[RFC PATCH] fs: make s_count atomic_t

[Date Prev][Date Next][Thread Prev][Thread Next][Date Index][Thread Index]

 



So, I believe we can drop the sb_lock in bdev_super_lock() for all
holder operations if we turn s_count into an atomic. It will slightly
change semantics for list walks like iterate_supers() but imho that's
fine. It'll mean that list walkes need a acquire sb_lock, then try to
get reference via atomic_inc_not_zero().

The logic there is simply that if you still found the superblock on the
list then yes, someone could now concurrently drop s_count to zero
behind your back. But because you hold sb_lock they can't remove it from
the list behind your back.

So if you now fail atomic_inc_not_zero() then you know that someone
concurrently managed to drop the ref to zero and wants to remove that sb
from the list.

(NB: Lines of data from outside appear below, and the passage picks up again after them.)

(* ===== verification/StorageIntegrity.v ===== *)
(** * The integrity scanner

    [internal/storage/integrity.go]: [ScanResource], [Scan], [repairResource], [Repair],
    [QuickIntegrityCheck] and [CheckResourceIntegrity] on top of the engine.  [Scan] checks
    the resources concurrently and appends their reports under a lock, so the order of the
    reports is an argument. *)

From S2P Require Import Prelude GoStrings GoGlob GoHash StorageTypes MemoryBackend StorageBackend StorageEngine.

Local Open Scope Z_scope.

(** ** Scanning *)

(** What [ScanResource] finds in a resource. *)
Definition scanIssues (r : ReadResource) : list IntegrityIssue :=
  let m := rs_Metadata r in
  let computedDigest := computeDigest (rs_Body r) in
  let computedAddress := computeContentAddress (rs_Body r) in
  let size := blen (rs_Body r) in
  (if negb (String.eqb (md_Digest m) "") then
     if negb (String.eqb computedDigest (md_Digest m)) then
       [mkIssue IssueTypeMetadataBodyMismatch SeverityHigh "Metadata digest does not match body content"
          [("expected_digest", md_Digest m); ("computed_digest", computedDigest)]]
     else []
   else if negb (String.eqb (md_ContentAddress m) "") then
     [mkIssue IssueTypeMissingDigest SeverityMedium "Missing digest for content-addressed resource"
        [("content_address", md_ContentAddress m)]]
   else [])
  ++ (if negb (String.eqb (md_ContentAddress m) "") && negb (String.eqb computedAddress (md_ContentAddress m)) then
        [mkIssue IssueTypeMetadataBodyMismatch SeverityHigh "Content address does not match body content"
           [("expected_address", md_ContentAddress m); ("computed_address", computedAddress)]]
      else [])
  ++ (if (md_LayoutVersion m <? MinSupportedStorageLayoutVersion)
         || (CurrentStorageLayoutVersion <? md_LayoutVersion m) then
        [mkIssue IssueTypeLayoutVersionMismatch SeverityCritical "Resource uses unsupported storage layout version"
           [("current_version", FormatInt (md_LayoutVersion m));
            ("min_supported", FormatInt MinSupportedStorageLayoutVersion);
            ("max_supported", FormatInt CurrentStorageLayoutVersion)]]
      else [])
  ++ (if String.eqb (md_URI m) "" then
        [mkIssue IssueTypeCorruptedMetadata SeverityCritical "Resource metadata has empty URI" []]
      else [])
  ++ (if md_Size m <? 0 then
        [mkIssue IssueTypeCorruptedMetadata SeverityHigh "Resource metadata has negative size"
           [("size", FormatInt (md_Size m))]]
      else [])
  ++ (if negb (md_Size m =? size) then
        [mkIssue IssueTypeMetadataBodyMismatch SeverityHigh "Resource size does not match body length"
           [("metadata_size", FormatInt (md_Size m)); ("actual_body_size", FormatInt size)]]
      else [])
  ++ (if String.eqb (md_ETag m) "" then
        [mkIssue IssueTypeCorruptedMetadata SeverityLow "Resource is missing ETag" []]
      else []).
(* ===== verification/SaiStorage.v ===== *)
(** * Application interoperability: the memory storage

    [internal/sai/storage.go]: applications, registrations, grants, instances, shape trees and
    agents in maps by identifier, with an index of identifiers per user for three of them, and
    the interface [SAIStorage] of [service.go] that it implements.  A stored value is not written
    to after it is stored, so that the maps hold values where the code has pointers; the lists it
    returns have [None] for a nil pointer.  The copies are written out, because some of them are
    not copies. *)

From S2P Require Import Prelude GoStrings SaiTypes.

(** ** State *)

Record InMemorySAIStorage := mkSAIStorage {
  applications : gmap string Application;
  applicationRegistrations : gmap string ApplicationRegistration;
  applicationRegistrationsByUser : gmap string (list string);
  accessGrants : gmap string AccessGrant;
  accessGrantsByUser : gmap string (list string);
  dataRegistrations : gmap string DataRegistration;
  dataRegistrationsByUser : gmap string (list string);
  dataGrants : gmap string DataGrant;
  dataGrantsByAccessGrant : gmap string (list string);
  dataInstances : gmap string DataInstance;
  dataInstancesByRegistration : gmap string (list string);
  shapeTrees : gmap string ShapeTree;
  authorizationAgents : gmap string AuthorizationAgent
}.

Definition NewInMemorySAIStorage : InMemorySAIStorage :=
  mkSAIStorage ∅ ∅ ∅ ∅ ∅ ∅ ∅ ∅ ∅ ∅ ∅ ∅ ∅.
(* ===== verification/SaiService.v ===== *)
(** * Application interoperability: the service

    [internal/sai/service.go]: registration of applications, discovery of the authorization agent,
    authorization flows, access grants and data registrations, over any storage.  An operation
    returns a value or an error, or it panics at a nil pointer. *)

From S2P Require Import Prelude GoStrings GoURL GoHash GoTime AuthzTypes SaiTypes SaiStorage.

Local Open Scope Z_scope.

(** ** Effects *)

Inductive flow (A : Type) :=
| Value (a : A)
| Failed (e : sai_error)
| Panicked.
Arguments Value {A} a.
Arguments Failed {A} e.
Arguments Panicked {A}.

Definition M (S A : Type) : Type := S -> S * flow A.

Definition ret {S A} (a : A) : M S A := fun s => (s, Value a).

Definition bind {S A B} (m : M S A) (k : A -> M S B) : M S B := fun s =>
  let '(s', r) := m s in
  match r with
  | Value a => k a s'
  | Failed e => (s', Failed e)
  | Panicked => (s', Panicked)
  end.

Notation "'do!' x ':=' m 'in' k" := (bind m (fun x => k))
  (at level 10, x pattern, m at level 100, k at level 200) : sidecar_scope.

(** A computation without effects, and an operation of the storage, with what becomes of errors. *)
Definition checked {S A} (err : sai_error -> sai_error) (r : result sai_error A) : M S A := fun s =>
  (s, match r with Ok a => Value a | Err e => Failed (err e) end).

Definition stored {S A} (err : sai_error -> sai_error) (m : op S A) : M S A := fun s =>
  let '(s', r) := m s in (s', match r with Ok a => Value a | Err e => Failed (err e) end).

Definition of_flow {S A} (r : flow A) : M S A := fun s => (s, r).

(** What a call reads of the outside: the readings of the clock and of the context's error, by the
    place in the code, the offset of the local zone, and the order of maps. *)
Record sai_env := mkSaiEnv {
  env_now : nat -> Z;
  env_zone : Z -> Z;
  env_ctx : nat -> option ctx_error;
  env_order : map_order
}.

Definition service_error (e : sai_error) : sai_error := Wraps ErrSAIService e.
Definition service_error_at (text : string) (e : sai_error) : sai_error := Wraps ErrSAIService (At text e).

Definition context_live {S} (e : sai_env) (k : nat) : M S unit := fun s =>
  (s, match env_ctx e k with
      | None => Value tt
      | Some c => Failed (service_error (CtxFailed "context cancelled" c))
      end).

(** ** Options *)

Record SAIServiceOptions := mkSAIServiceOptions {
  so_Timeout : Z;
  so_MaxRetries : Z;
  so_BaseURL : string;
  so_AuthorizationAgentURL : string
}.
(* ===== verification/Prelude.v ===== *)
(** * p2p-file-sync: a verification library

    The program synchronises directories between peers. A directory is split
    into 4 KiB chunks that are kept in a content-addressed store below
    [.storage/chunks]; a Merkle tree over the visible files is compared with the
    peer's; missing chunks are fetched over framed protobuf messages on QUIC
    streams, and the files are written from the store. Beside that there are a
    delta codec in the manner of rsync, helpers for peers behind NATs, a file
    watcher that keeps an SQLite database of the tracked files, and metrics.

    ** Parts, files and sources (paths below src/)

    - Generic data: this file ([bytes], machine-width integers [u16 u32 u64 s64],
      big-endian codecs, hexadecimal, Go slices and [copy], readers as
      [stream]s, the error type [outcome] with [Panic] for Go panics, runs of
      transition systems, chunks of a list) and [Sha256]: the hash as the class
      [HashFn] with the two facts used of it (32 bytes; [Write] appends), and
      the FIPS 180-4 function as the instance the witnesses run.
    - Delta codec, internal/delta: [Rolling] (ring-buffer rolling checksum),
      [Signature] (block signatures and their encoding), [Delta] (delta
      operations, encoding, [ApplyDelta]), [DeltaGen] ([GenerateSignature],
      [GenerateDelta]), [BufferPool] (the generator's pool of buffers).
    - File system: [Fs] models the part of os and path/filepath the program
      uses, a finite map from paths to files and directories.
    - Shared buffers: [Pools] (the chunker's buffer pool with interleaved calls
      of [Next], the pool of rolling hashes).
    - Content-addressed store, internal/cas: [Chunk] (chunker and hasher),
      [BlobStore] (store operations with injected system-call faults),
      [StoreSpec] (its contract). [ChunkStore] is the class of stores that the
      synchroniser relies on, with the on-disk store and a finite map as
      instances.
    - Merkle trees, internal/merkle: [Merkle] and [MerkleSpec] (nodes, hashing,
      the tree invariant), [DiffSpec] ([Diff]), [Build] ([BuildFromFS]),
      [Manifest] (all tree/manifest converters and the counters), [TreePrint]
      ([PrintTree]).
    - Manifest difference, internal/diff: [DiffTrees].
    - Wire protocol, internal/proto/messages.go: [Wire]. The generated code of
      sync.pb.go is a parameter, the class [ProtoCodec], whose law is that
      Unmarshal inverts Marshal; [Wire.CountableCodec] is an instance.
    - Transport and sync manager, internal/net: [Transport] (handshake, request
      handlers, and the peer table as a transition system with interleaved
      connections), [TransportLife] (construction, listening, and a running
      transport as a transition system of its goroutines: accept loop,
      connection handlers, stream loops and [Close]), [SyncNet] ([SyncWithPeer]
      over any [ChunkStore]), [SyncPool] (the worker pool and its channels as a
      transition system).
    - Command line, cmd/p2p-file-sync/main.go: [Index] ([indexDirectory], the
      chunk handler of serve), [Reconstruct] ([collectMissingChunks],
      [reconstructFiles]), [Cli] (the sync command, the manifest handler of
      serve), [SyncSpec] (serve and sync together), [SyncWire] (the sync command
      over a network: dial, handshake, one stream per request, with the
      transport and the protocol of a serve command at the other end),
      [Commands] (init, status and the start of serve), [Daemon] (serve from
      start to return), [Main] (flags, arguments, the commands as the program
      runs them with what they log, the exit status).
    - NAT helpers, internal/nat: [Signaling] (signaling server and client),
      [SignalingLife] (the server's goroutines and its shutdown), [Stun] (STUN
      client), [Relay] and [RelaySpec] (the relay server as a transition system
      of its connections, tables, handlers, copying loops and the stages of its
      shutdown; the relay client), [RelayLife] (listening, the accept loop and
      [Close] around it), [Holepunch] and [HolepunchSpec] (packets,
      listener, punching loop, hole puncher, fallback strategy, two peers with
      their targets over a lossy network), [Rendezvous] (addresses as text; STUN client, signaling
      server and hole puncher together).
    - Metadata store, internal/db: [Db] (the four tables as finite maps, a call
      as a sequence of SQL statements whose faults, clock and connection are
      arguments) and [DbSpec] (its invariant and contract).
    - File watcher, internal/watcher: [Watcher] (the handlers and both directory
      walks), [WatcherSpec] and [WatcherScan] (single handlers and the initial
      scan), [WatcherStart] (the watched directories), [WatcherLive] (both
      goroutines, the event queue and the program that changes the tree as one
      transition system), [WatcherStop] (cancellation and [Stop] around it, with
      the call for a file that is under way).
    - Metrics, internal/metrics: [Metrics] (the speed tracker, each recording
      method as the operations it performs on the registry, the global instance
      and the routes of the endpoint), [MetricsRegistry] (the instruments as
      declared, over the class [PromLib] that states what the Prometheus library
      documents).
    - Logging, internal/logging: [Logging] (the global logger, contexts,
      operations and sync events over a model of slog's levels, attributes and
      argument pairing).

    ** What the theorems show

    - Synchronisation ([SyncWire], [SyncSpec], [Cli], [Index], [Reconstruct],
      [Build]): one run of sync that talks to an honest serve in framed messages
      brings the server's non-empty visible files and its directories to the
      client, removes what the server lacks in the directories both have, and
      touches nothing hidden or outside; whatever bytes a hostile network
      delivers, the download ends, does not panic and stores no wrong content;
      the tree stands for exactly the visible files; what a manifest announces
      can be served; a file with chunks is written as their concatenation.
    - Store ([StoreSpec]): refinement of a finite map with faults in every system
      call of [Put], [Get], [Has], [Verify] and [Delete], for hashes of two bytes
      or more; atomicity of [Put], the stream round trip, exactness of
      [VerifyAll].
    - Trees ([MerkleSpec], [DiffSpec], [DiffTrees]): the tree invariant, both
      difference algorithms report exactly the specified differences for every
      map iteration order, and equal root hashes mean equal contents where the
      hash inputs are unambiguous.
    - Delta codec: the whole round trip from signature to applied delta, the
      encodings, totality with exact accounting, the ring buffer as a refinement
      of the last bytes read.
    - Protocol ([Wire], [Transport], [SyncNet]): framing, handshake and request
      round trips, what [SyncWithPeer] fetches; a running transport refines the
      peer table under every interleaving, and its [Close] terminates with an
      empty table and matched callbacks.
    - NAT helpers: the signaling server refines a directory whose entries expire,
      with bounds on the life of an entry, and its shutdown terminates; STUN
      responses round trip; the relay keeps sessions apart under every
      interleaving of the system calls of its handlers, up to the error that a
      first peer's own timer writes into its session, and delivers; its
      handshake round trips, its Close is final for what its tables hold and
      returns after three steps whatever its sessions do; hole punching succeeds
      between equal session ids, never between peers with different ones (but a
      peer can succeed with itself), and is bounded; the address a STUN server reports is the one another
      peer punches.
    - Shared buffers ([Pools]): calls that share the chunker's pool each return
      what the chunker computes on their own reader; a recycled rolling hash is
      as good as a new one.
    - Metadata store ([DbSpec]): the tables stay well typed whatever fails, the
      files table refines a finite map, snapshots are permanent, records round
      trip at second precision.
    - Watcher: an update is atomic, [Start] watches exactly the visible
      directories, the initial scan records each visible file or reports its
      failure, the recorded root is that of the Merkle tree, the
      running watcher converges to a database that describes the tree, for the
      paths whose changes were announced and did not fail, and [Stop] terminates
      and freezes the database but for the file that is being written.
    - Worker pool, commands, metrics, logging: no request is lost or answered
      twice and shutdown terminates when the fetches do; a directory is usable
      exactly after init, with the exit status and log lines that go with it;
      serve ends in order after a signal; the instruments are registered, a
      recording call panics exactly on negative counts and on names that are not
      UTF-8, transfers are counted exactly and the speed gauge is off by one sample; a
      line is logged exactly when its level is enabled, with the attributes of
      its context, and by the logger of its operation's start.
    - Theorems of kind error state where the code falls short: each describes
      the behaviour of the code as it is.

    ** Conventions

    A function that can fail returns [outcome E A]; [Panic] is a Go panic (slice
    out of range, nil dereference, division by zero). The order in which Go
    ranges over a map is a parameter that permutes its list. Faults of system
    calls, unreadable paths, the answers of a peer, cancellation and time are
    arguments. SHA-256 collisions are excluded where needed for the finitely
    many byte strings a theorem is about, never in general. Loops that are not
    structural take fuel: one turn per input byte in [GenerateDelta], the
    chunker and the stream handlers (each turn consumes a byte or ends), the
    length of the longest path for directory walks, the height of the local
    tree for [DiffTrees], the number of needed hashes for the download loops,
    the number of attribute bytes for STUN; the theorems show that it suffices.
    Transition systems are not bounded: their theorems hold for runs of every
    length, and termination is shown by a decreasing measure.

    ** Not modelled

    QUIC, TLS and its configuration, the generation of keys and the encoding of
    certificates, sockets and their deadlines outside the relay, SQLite's SQL
    text and indexes, fsnotify (whose reports are an assumption of
    [WatcherLive]), the inside of the Prometheus registry and the HTTP server,
    the text of a log line, the generated protobuf code, goroutine scheduling
    below the level of critical sections, cobra's parsing of the command line,
    the lookup of host names, signals and terminal output. Constants, fields and
    wrappers that no code reads (the protocol's error codes, the statistics of
    the sync manager, the database's [Close]) have no definition. These are
    libraries, generated code or pure output: what the program relies on is a
    parameter of the definitions that use it.

    Within modelled parts: [reconstructFiles] does not fail for permissions or
    the umask, only where files and directories are in each other's way or a
    chunk is missing; a failed COMMIT and a cancelled context leave the tables as
    they were, which SQLite and database/sql document; the counter of written
    bytes in [ApplyDelta] is not wrapped at 63 bits, which no output reaches; a
    turn of the relay's copying loop, a read and the write of what was read, is
    one step; the log lines that sync writes per chunk and per file are left out
    of [Main]. *)
From Stdlib Require Export ZArith Lia.
From Stdlib Require Import Strings.Byte Strings.String.
From stdpp Require Export base tactics numbers list gmap strings option sorting.
(* ===== verification/Sha256.v ===== *)
(** * The hash interface and SHA-256

    The program hashes with Go's [crypto/sha256] everywhere: chunk addresses,
    block signatures, Merkle nodes, certificate fingerprints. The components
    are written against the class [HashFn]; its instance [sha256_fips] is an
    executable SHA-256 (FIPS 180-4), checked on published vectors. Theorems
    hold for every instance, and collision resistance appears in them only as
    [collision_free], an explicit hypothesis on the finite sets of messages
    that are compared. *)
From Stdlib Require Import Strings.Byte Strings.String.
From S2P Require Import Prelude.
Local Open Scope Z_scope.

Class HashFn := {
  sha256 : bytes → bytes;
  sha256_length : ∀ m, length (sha256 m) = 32%nat;
}.

(** No message of [xs] collides with a different message of [ys]. *)
Definition collision_free `{HashFn} (xs ys : list bytes) : Prop :=
  ∀ x y, x ∈ xs → y ∈ ys → sha256 x = sha256 y → x = y.

(** A test that hashes each message once. *)
Definition collision_freeb `{HashFn} (xs ys : list bytes) : bool :=
  let hys := (λ y, (y, sha256 y)) <$> ys in
  forallb (λ x, let hx := sha256 x in
    forallb (λ yh, implb (bool_decide (hx = yh.2)) (bool_decide (x = yh.1))) hys) xs.

Lemma collision_freeb_sound `{HashFn} xs ys :
  collision_freeb xs ys = true → collision_free xs ys.
Proof.
  unfold collision_freeb. intros Hb x y Hx Hy E.
  rewrite List.forallb_forall in Hb.
  specialize (Hb x (proj1 (list_elem_of_In _ _) Hx)).
  rewrite List.forallb_forall in Hb.
  specialize (Hb (y, sha256 y)). rewrite <- list_elem_of_In, list_elem_of_fmap in Hb.
  specialize (Hb ltac:(eauto)). simpl in Hb.
  rewrite (bool_decide_eq_true_2 _ E) in Hb. simpl in Hb.
  by apply bool_decide_eq_true in Hb.
Qed.

(** A hasher accumulates what is written to it; [Sum] hashes all of it. *)
Record hasher := Hasher { hs_written : bytes }.
Definition hasher_New : hasher := Hasher [].
Definition hasher_Write (h : hasher) (p : bytes) : hasher := Hasher (hs_written h ++ p).
Definition hasher_Sum `{HashFn} (h : hasher) : bytes := sha256 (hs_written h).

Lemma hasher_writes `{HashFn} (ps : list bytes) h :
  hs_written (foldl hasher_Write h ps) = hs_written h ++ concat ps.
Proof.
  revert h. induction ps as [|p ps IH]; intros h; simpl; [by rewrite app_nil_r|].
  rewrite IH. simpl. by rewrite app_assoc.
Qed.

Module FIPS180.

Definition mask32 : Z := 2 ^ 32 - 1.
Definition add32 (x y : Z) : Z := Z.land (x + y) mask32.
Definition rotr (n x : Z) : Z := Z.lor (Z.shiftr x n) (Z.land (Z.shiftl x (32 - n)) mask32).
Definition not32 (x : Z) : Z := Z.lxor x mask32.
Definition xor3 (x y z : Z) : Z := Z.lxor x (Z.lxor y z).

Definition ch (x y z : Z) : Z := Z.lxor (Z.land x y) (Z.land (not32 x) z).
Definition maj (x y z : Z) : Z := xor3 (Z.land x y) (Z.land x z) (Z.land y z).
Definition big_sigma0 (x : Z) : Z := xor3 (rotr 2 x) (rotr 13 x) (rotr 22 x).
Definition big_sigma1 (x : Z) : Z := xor3 (rotr 6 x) (rotr 11 x) (rotr 25 x).
Definition small_sigma0 (x : Z) : Z := xor3 (rotr 7 x) (rotr 18 x) (Z.shiftr x 3).
Definition small_sigma1 (x : Z) : Z := xor3 (rotr 17 x) (rotr 19 x) (Z.shiftr x 10).

(** The sixty-four round constants of section 4.2.2, in decimal. *)
Definition round_constants : list Z :=
  [1116352408; 1899447441; 3049323471; 3921009573; 961987163; 1508970993; 2453635748; 2870763221;
   3624381080; 310598401; 607225278; 1426881987; 1925078388; 2162078206; 2614888103; 3248222580;
   3835390401; 4022224774; 264347078; 604807628; 770255983; 1249150122; 1555081692; 1996064986;
   2554220882; 2821834349; 2952996808; 3210313671; 3336571891; 3584528711; 113926993; 338241895;
   666307205; 773529912; 1294757372; 1396182291; 1695183700; 1986661051; 2177026350; 2456956037;
   2730485921; 2820302411; 3259730800; 3345764771; 3516065817; 3600352804; 4094571909; 275423344;
   430227734; 506948616; 659060556; 883997877; 958139571; 1322822218; 1537002063; 1747873779;
   1955562222; 2024104815; 2227730452; 2361852424; 2428436474; 2756734187; 3204031479; 3329325298].

Record working := Working { wa : Z; wb : Z; wc : Z; wd : Z; we : Z; wf : Z; wg : Z; wh : Z }.

Definition initial_state : working :=
  Working 1779033703 3144134277 1013904242 2773480762 1359893119 2600822924 528734635 1541459225.

Definition round (s : working) (kw : Z * Z) : working :=
  let t1 := add32 (add32 (add32 (wh s) (big_sigma1 (we s))) (ch (we s) (wf s) (wg s)))
                  (add32 kw.1 kw.2) in
  let t2 := add32 (big_sigma0 (wa s)) (maj (wa s) (wb s) (wc s)) in
  Working (add32 t1 t2) (wa s) (wb s) (wc s) (add32 (wd s) t1) (we s) (wf s) (wg s).

(** The message schedule: [recent] holds the last sixteen words. *)
Fixpoint extend_schedule (n : nat) (recent : list Z) : list Z :=
  match n with
  | O => []
  | S n' =>
      let w t := nth t recent 0 in
      let next := add32 (add32 (small_sigma1 (w 14%nat)) (w 9%nat))
                        (add32 (small_sigma0 (w 1%nat)) (w 0%nat)) in
      next :: extend_schedule n' (drop 1 recent ++ [next])
  end.

Definition schedule (block : list Z) : list Z := block ++ extend_schedule 48 block.

Definition add_state (s t : working) : working :=
  Working (add32 (wa s) (wa t)) (add32 (wb s) (wb t)) (add32 (wc s) (wc t)) (add32 (wd s) (wd t))
          (add32 (we s) (we t)) (add32 (wf s) (wf t)) (add32 (wg s) (wg t)) (add32 (wh s) (wh t)).

Definition compress (s : working) (block : list Z) : working :=
  add_state s (foldl round s (zip round_constants (schedule block))).

Definition pad (m : bytes) : bytes :=
  let l := Z.of_nat (length m) in
  m ++ x80 :: replicate (Z.to_nat ((55 - l) mod 64)) x00 ++ be_put 8 (8 * l).

Definition words_of (m : bytes) : list Z := be_get <$> pieces (length m) 4 m.

Definition digest (s : working) : bytes :=
  concat (be_put 4 <$> [wa s; wb s; wc s; wd s; we s; wf s; wg s; wh s]).

Definition hash (m : bytes) : bytes :=
  let ws := words_of (pad m) in
  digest (foldl compress initial_state (pieces (length ws) 16 ws)).

Lemma length_hash m : length (hash m) = 32%nat.
Proof. reflexivity. Qed.

Example hash_abc :
  hex_encode (hash (bytes_of_string "abc"))
  = bytes_of_string "ba7816bf8f01cfea414140de5dae2223b00361a396177a9cb410ff61f20015ad".
Proof. vm_compute. reflexivity. Qed.

Example hash_empty :
  hex_encode (hash [])
  = bytes_of_string "e3b0c44298fc1c149afbf4c8996fb92427ae41e4649b934ca495991b7852b855".
Proof. vm_compute. reflexivity. Qed.

Example hash_two_blocks :
  hex_encode (hash (bytes_of_string "abcdbcdecdefdefgefghfghighijhijkijkljklmklmnlmnomnopnopq"))
  = bytes_of_string "248d6a61d20638b8e5c026930c3e6039a33ce45964ff2167f6ecedd419db06c1".
Proof. vm_compute. reflexivity. Qed.

End FIPS180.

Definition sha256_fips : HashFn :=
  {| sha256 := FIPS180.hash; sha256_length := FIPS180.length_hash |}.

So you just ignore that super block and go on walking the
list. If however, you manage to get an active reference things are fine
and you can try to trade that temporary reference for an active
reference. So my theory at least...

Yes, ofc we add atomics but for superblocks we shouldn't care especially
we have less and less list walkers. Both get_super() and
get_active_super() are gone after all.

I'm running xfstests as I'm sending this and I need to start finishing
PRs so in RFC mode. Thoughts?

Signed-off-by: Christian Brauner <brauner@xxxxxxxxxx>
---
 fs/super.c         | 93 ++++++++++++++++++++++++++--------------------
 include/linux/fs.h |  2 +-
 2 files changed, 53 insertions(+), 42 deletions(-)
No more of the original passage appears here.